To achieve this malignant atmosphere, Naishtat toys with dry editing techniques and a cinematography that veers towards the bloody, as indicated by the title, in which a bloodstain on a wall, light filtering through a stained-glass window or a solar eclipse place the viewer in an unpleasant and discomfiting place, sensing the evil lurking beneath a community that appears functional only because of the mask it wears to hide the rot. But this grenade could go off at any moment, splattering the audience itself as it watches its own wretchedness elegantly played out on-screen, staged with concision and beauty.

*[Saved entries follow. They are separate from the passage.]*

(* ===== verification/Paths.v ===== *)
(** * File names of tables

    [Path::join], [format!("{id:06}.sst")], [str::parse::<u64>] and the suffix
    tests, as tree/mod.rs uses them on the names in a tree's directory. *)

From S2P Require Import Prelude.

(** [dir.join(name)] of a relative name. *)
Definition path_join (dir name : bytes) : bytes :=
  match last dir with
  | None => name
  | Some c => if c =? 47 then dir ++ name else dir ++ [47] ++ name
  end.

(** Decimal digits, least significant first; [fuel] bounds their number. *)
Fixpoint digits_rev (fuel : nat) (n : Z) : bytes :=
  match fuel with
  | O => []
  | S fuel' => 48 + n mod 10 :: (if n <? 10 then [] else digits_rev fuel' (n / 10))
  end.

(** [format!("{n}")] of a [u64] (20 digits at most). *)
Definition format_u64 (n : Z) : bytes := reverse (digits_rev 20 n).

(** [format!("{n:0w$}")]: zeros in front, up to the width. *)
Definition format_0 (w : nat) (n : Z) : bytes :=
  let d := format_u64 n in replicate (w - length d) 48 ++ d.

(** [s.parse::<u64>()]: an optional plus sign, digits, no overflow. *)
Fixpoint parse_digits (acc : Z) (s : bytes) : option Z :=
  match s with
  | [] => Some acc
  | c :: s' =>
    if (48 <=? c) && (c <=? 57) then
      let acc := acc * 10 + (c - 48) in
      if acc <=? U64_MAX then parse_digits acc s' else None
    else None
  end.

Definition parse_u64 (s : bytes) : option Z :=
  match s with
  | [] => None
  | c :: s' => if c =? 43 then match s' with [] => None | _ => parse_digits 0 s' end else parse_digits 0 s
  end.

(** [s.strip_prefix(prefix)] *)
Definition strip_prefix (s prefix : bytes) : option bytes :=
  if starts_with s prefix then Some (drop (length prefix) s) else None.

(** [s.strip_suffix(suffix)] *)
Definition strip_suffix (s suffix : bytes) : option bytes :=
  if starts_with (reverse s) (reverse suffix) then Some (take (length s - length suffix) s) else None.

Definition sst_name (table_id : Z) : bytes := format_0 6 table_id ++ str ".sst".

(** [Tree::sst_path] *)
Definition sst_path (dir : bytes) (table_id : Z) : bytes := path_join dir (sst_name table_id).

(** [name.strip_suffix(".sst")?.parse::<u64>().ok()] *)
Definition sst_id (name : bytes) : option Z :=
  match strip_suffix name (str ".sst") with Some s => parse_u64 s | None => None end.

(** * Lemmas *)

Lemma parse_digits_app acc a b : parse_digits acc (a ++ b) = parse_digits acc a ≫= fun x => parse_digits x b.
Proof.
  revert acc; induction a as [|c a IH]; intros acc; simpl; [done|]. repeat case_match; simpl; auto.
Qed.

Lemma digits_rev_parse fuel n :
  0 <= n < 10 ^ Z.of_nat fuel -> n <= U64_MAX -> parse_digits 0 (reverse (digits_rev fuel n)) = Some n.
Proof.
  revert n; induction fuel as [|fuel IH]; intros n Hn Hm.
  { simpl in Hn. assert (n = 0) as -> by lia. done. }
  cbn [digits_rev]. rewrite reverse_cons, parse_digits_app.
  rewrite Nat2Z.inj_succ, Z.pow_succ_r in Hn by lia.
  assert (0 <= n mod 10 < 10) by (apply Z.mod_pos_bound; lia).
  destruct (Z.ltb_spec n 10).
  - cbn [reverse mbind option_bind parse_digits]. change (reverse []) with (@nil Z). simpl.
    rewrite (Z.mod_small n 10) by lia. unfold U64_MAX in *.
    destruct (Z.leb_spec 48 (48 + n)), (Z.leb_spec (48 + n) 57); try lia. simpl.
    replace (0 * 10 + (48 + n - 48)) with n by lia. destruct (Z.leb_spec n (2 ^ 64 - 1)); [done|lia].
  - rewrite IH; [|split; [apply Z.div_pos; lia|apply Z.div_lt_upper_bound; lia]|].
    + cbn [mbind option_bind parse_digits].
      destruct (Z.leb_spec 48 (48 + n mod 10)), (Z.leb_spec (48 + n mod 10) 57); try lia. simpl andb. cbv zeta.
      replace (n / 10 * 10 + (48 + n mod 10 - 48)) with n by (pose proof (Z.div_mod n 10); lia).
      destruct (Z.leb_spec n U64_MAX); [done|lia].
    + etransitivity; [|exact Hm]. apply Z.div_le_upper_bound; lia.
Qed.

Lemma parse_zeros n s : parse_digits 0 (replicate n 48 ++ s) = parse_digits 0 s.
Proof. induction n as [|n IH]; simpl; done. Qed.

Lemma digits_rev_ne fuel n c : c ∈ digits_rev fuel n -> 48 <= c.
Proof.
  revert n; induction fuel as [|fuel IH]; intros n; simpl; [by intros ?%elem_of_nil|].
  intros [->|Hc]%elem_of_cons; [pose proof (Z.mod_pos_bound n 10); lia|].
  case_match; [by apply elem_of_nil in Hc|eauto].
Qed.

(** A formatted id parses back. *)
Lemma parse_format_0 w n : is_uint 64 n -> parse_u64 (format_0 w n) = Some n.
Proof.
  intros [Hn Hm]. assert (parse_digits 0 (format_0 w n) = Some n) as H.
  { unfold format_0, format_u64. cbv zeta. rewrite parse_zeros. apply digits_rev_parse; unfold U64_MAX; lia. }
  assert (Forall (fun c => 48 <= c) (format_0 w n)) as Hd.
  { unfold format_0, format_u64. cbv zeta. apply Forall_app. split.
    - apply Forall_replicate. lia.
    - apply Forall_reverse, Forall_forall. intros c. apply digits_rev_ne. }
  unfold parse_u64. destruct (format_0 w n) as [|c s] eqn:E.
  - unfold format_0, format_u64 in E. cbv zeta in E. apply app_eq_nil in E as [_ E].
    by apply (f_equal length) in E; rewrite length_reverse in E.
  - apply Forall_cons in Hd as [Hc _]. destruct (Z.eqb_spec c 43); [lia|done].
Qed.

Lemma starts_with_app p s : starts_with (p ++ s) p = true.
Proof. induction p as [|a p IH]; [by destruct s|]. simpl. by rewrite Z.eqb_refl, IH. Qed.

Lemma strip_suffix_app s suffix : strip_suffix (s ++ suffix) suffix = Some s.
Proof. unfold strip_suffix. by rewrite reverse_app, starts_with_app, length_app, Nat.add_sub, take_app_length. Qed.

Lemma strip_prefix_app s prefix : strip_prefix (prefix ++ s) prefix = Some s.
Proof. unfold strip_prefix. by rewrite starts_with_app, drop_app_length. Qed.

Lemma sst_id_name n : is_uint 64 n -> sst_id (sst_name n) = Some n.
Proof. intros Hn. unfold sst_id, sst_name. rewrite strip_suffix_app. by apply parse_format_0. Qed.

Lemma sst_name_inj m n : is_uint 64 m -> is_uint 64 n -> sst_name m = sst_name n -> m = n.
Proof. intros Hm Hn E. apply (f_equal sst_id) in E. rewrite !sst_id_name in E by done. congruence. Qed.

Lemma sst_path_inj dir m n : is_uint 64 m -> is_uint 64 n -> sst_path dir m = sst_path dir n -> m = n.
Proof.
  intros Hm Hn. unfold sst_path, path_join. intros E. apply sst_name_inj; [done|done|].
  repeat case_match; simplify_eq; try done; by simplify_list_eq.
Qed.
(** * Lemmas *)

Lemma segment_id_name n : is_uint 64 n -> segment_id (segment_name n) = Some n.
Proof. intros Hn. unfold segment_id, segment_name. rewrite strip_prefix_app, strip_suffix_app. by apply parse_format_0. Qed.

Lemma segment_name_inj m n : is_uint 64 m -> is_uint 64 n -> segment_name m = segment_name n -> m = n.
Proof. intros Hm Hn E. apply (f_equal segment_id) in E. rewrite !segment_id_name in E by done. congruence. Qed.

Section wal_lemmas.
Context {XH : Xxh3}.

(** The bytes of a run of batches. *)
Definition encs (bs : list RecoveredBatch) : bytes := bs ≫= fun b => encode_batch (rb_seqno b) (rb_items b).

Lemma encs_app a b : encs (a ++ b) = encs a ++ encs b.
Proof. apply bind_app. Qed.

Lemma enc_nonempty sq its : encode_batch sq its <> [].
Proof. unfold encode_batch. cbv zeta. by destruct (encode_payload sq its). Qed.

(** ** What the operations keep *)

(** The settings of a writer. *)
Definition fixed (j : JournalWriter) : bytes * PersistMode := (jw_name j, jw_persist_mode j).

Definition seg_holds (d : WalDir) (s : bytes * SeqNo) (bs : list RecoveredBatch) : Prop :=
  s.1 = segment_name s.2 /\ is_uint 64 s.2 /\ d !! s.1 = Some (mkWalFile (encs bs) (blen (encs bs))) /\
  Forall (fun b => rb_seqno b <= s.2) bs.

(** The log holds the batches of the archived segments and those of the active
    one, of which the first [k] are synced. *)
Record wal_inv (w : Wal) (segs : list (list RecoveredBatch)) (act : list RecoveredBatch) (k : nat) : Prop := {
  wi_name : segment_id (jw_name (w_writer w)) = None;
  wi_limit : 0 < jw_segment_max_bytes (w_writer w);
  wi_segs : Forall2 (seg_holds (w_dir w)) (jw_segments (w_writer w)) segs;
  wi_order : StronglySorted Z.lt (snd <$> jw_segments (w_writer w));
  wi_only name : is_Some (segment_id name) -> is_Some (w_dir w !! name) -> name ∈ fst <$> jw_segments (w_writer w);
  wi_active : exists data, w_dir w !! jw_name (w_writer w) = Some (mkWalFile data (blen (encs (take k act)))) /\
    data ++ jw_buffer (w_writer w) = encs act /\ blen (encs (take k act)) <= blen data;
  wi_bytes : jw_active_bytes (w_writer w) = wrap64 (blen (encs act));
  wi_seqnos : Forall (fun b => rb_seqno b <= jw_active_max_seqno (w_writer w)) act;
  wi_above m : m ∈ snd <$> jw_segments (w_writer w) -> m <= jw_active_max_seqno (w_writer w) /\
    (act <> [] -> m < jw_active_max_seqno (w_writer w));
  wi_max : is_uint 64 (jw_active_max_seqno (w_writer w));
  wi_batches : Forall batch_ok (concat segs ++ act);
}.
(* ===== verification/GroupCommit.v ===== *)
(** * Group commit (turba-engine/src/engine.rs, [WriteBatch::commit] and the sync thread)

    Writers append to the log's buffer under the journal lock, enroll in the
    pending epoch and wait on a condition variable until the sync thread has
    raised the synced epoch to theirs. Every atomic access, lock operation, wait
    and notification is a step of its own; writers, the sync thread and [persist]
    interleave in any order. A failed fsync poisons the log, and what was in the
    buffer is lost: a later fsync may succeed without it.

    Batches are of any type; the log is the list of the batches on disk and the
    list of those in the buffer. *)

From S2P Require Import Prelude.

Section group_commit.
Context {Batch : Type}.

(** Whether [persist] may meet a failing fsync. *)
Variable persist_may_fail : bool.

(** Where a call of [commit] stands. *)
Inductive Writer :=
  | WCalled (b : Batch)
  | WAdmitted (b : Batch)
  | WWrote (b : Batch)
  | WEnrolled (b : Batch) (epoch : Z)
  | WLooping (b : Batch) (epoch : Z)
  | WUnsynced (b : Batch) (epoch : Z)
  | WWaiting (b : Batch) (epoch : Z)
  | WParked (b : Batch) (epoch : Z)
  | WReturned (b : Batch) (ok : bool).

(** Where the sync thread stands in its loop. *)
Inductive SyncThread :=
  | SLoop
  | SPending (pending : Z)
  | SLocked (pending : Z)
  | SSynced (pending : Z)
  | SStored
  | SFailed.

Record GroupSync := mkGroupSync {
  synced_epoch : Z;
  pending_epoch : Z;
  poisoned : bool;
  gs_lock : bool;
  journal_lock : bool;
  disk : list Batch;
  buffer : list Batch;
  thread : SyncThread;
  writers : gmap nat Writer;
}.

Naishtat, who learned his craft in Argentina, France and the United States, is already writing his next project: an adaptation of the 1920s novel The Seven Madmen by Roberto Arlt, in which he will once again delve into the entrails of Argentinian society and lay them out for all to see. “I needed to show that in Rojo: my family were exiled and their house was burned down by right-wing extremists. I grew up with the fallout from those stories. I wanted to make a film about this sick society, to help it wake up and look in the mirror — because we’re all in therapy in Argentina,” he told Cineuropa.
Rojo is a joint production between Pucará Cine (Argentina), Ecce Films (France), Sutor Kolonko (Germany), Viking Films (Netherlands), Desvia (Brazil), Bord Cadre Films Switzerland) and Le Tiro and Jempsa (Argentina). Luxbox is handling international sales.